Instantly, that is a change that the teams will have to react to. At a time of reducing costs and keeping stable regulations for all the right reasons, the governing body jumps in and instigates changes that will affect everyone, crucially some more than others.
They say it is to reduce the load on the tyres, which will by the 2021 season be three years old and are not conceived for the growing aero loads. I disagree. If the aerodynamic regulations were kept the same then the tyre load would be near as makes no difference the same as 2020, so are we going into 2020 when it starts with “critical” tyres?
This change will affect teams differently. This area is all about sealing the underfloor to improve its aerodynamic performance and the cars that run high rake will be more affected by these changes.
The high-rake philosophy is based around being able to seal the outer edges of the under floor using the vortices generated by some of the turning vanes on the bargeboards to act as skirts down the sides of the car.

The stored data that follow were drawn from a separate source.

(** ** Validation, answers and pages *)

(** [blank_message_rejected] on a message of three spaces. *)
Lemma blank_message_rejected_witness :
  Forall (fun c => py_isspace c = true) (of_string "   ") /\
  predict_json fs_present (message_body (JStr (of_string "   "))) initial_store
  = (Ok (Response (json_error msg_required) 400), initial_store).
Proof.
  assert (Hsp : Forall (fun c => py_isspace c = true) (of_string "   "))
    by (repeat constructor).
  split; [exact Hsp|].
  exact (proj1 (proj1 (blank_message_rejected fs_present initial_store
                         [(of_string "message", JStr (of_string "   "))]
                         (of_string "   ") eq_refl)) Hsp).
Defined.


(** [loaded_ignores_files]: with the artifacts loaded, the answer is the
    same with the files gone. *)
Lemma loaded_ignores_files_witness :
  is_loaded (Store (Some demo_model) (Some demo_vectorizer)) = true /\
  predict_json fs_missing (message_body (JStr hello))
               (Store (Some demo_model) (Some demo_vectorizer))
  = predict_json fs_present (message_body (JStr hello))
                 (Store (Some demo_model) (Some demo_vectorizer)).
Proof.
  split; [reflexivity|].
  exact (proj1 (proj2 (loaded_ignores_files fs_missing fs_present
                         (Store (Some demo_model) (Some demo_vectorizer))
                         eq_refl)) (message_body (JStr hello))).
Defined.




(** [scalar_message_accepted] on the number -12. *)
Lemma scalar_message_accepted_witness :
  json_str (JInt (-12)) = of_string "-12" /\
  strip (json_str (JInt (-12))) = json_str (JInt (-12)).
Proof.
  split; [reflexivity|].
  exact (proj1 (scalar_message_accepted fs_present initial_store
                  [(of_string "message", JInt (-12))] (JInt (-12)) eq_refl
                  (or_intror (or_intror (ex_intro _ (-12)%Z eq_refl))))).
Defined.

(** ** Several callers, continued *)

Everyone at Mercedes must be rubbing their hands together as the team never really bought into the high-rake concept. Racing Point, with its ‘Pink Mercedes’ concept, will be doing the same. As for the others, it all depends on who has what they have currently working best as to how big a problem they will suffer.
No matter who that is, it will cost all the teams more money to try to get back what they had just because of an enforced regulation change at a time when we were supposed to be going for stable regulations. Isn’t that self-contradictory?
I believe in simple solutions for a given problem. If F1 really needed to reduce the downforce to save the tyres at some or all tracks, then every team has a selection of rear wings ranging from high downforce levels for tracks like Monaco to low downforce levels for tracks like Monza. Among that range is a wing for every track configuration. It would have been very simple to legislate a rear wing’s frontal area to suit each track – or at least the tracks that potentially had problems.
So that’s the problem solved. The front wing is adjustable so the car can be balanced and this rear wing maximum frontal area could be altered as the season unfolded and more data became available. More importantly, it would have cost the teams nothing – or, at worst, a lot less than the current proposal.
As I said earlier, when you get a bunch of boffins around a table it’s not always the best way of sorting a problem. I’m afraid that what I am seeing with these changes is not a joined-up approach to F1’s problems as a whole. Even a sensible move like the cost cap, which will come in at $145m next year, is undermined by having far too many exemptions. If you want to contain costs, include all costs. Like I keep saying – keep it simple.
These changes are just one snapshot, leaving behind all other requirements and potentially creating some additional problems that will then have to be solved – probably at a cost – in the future.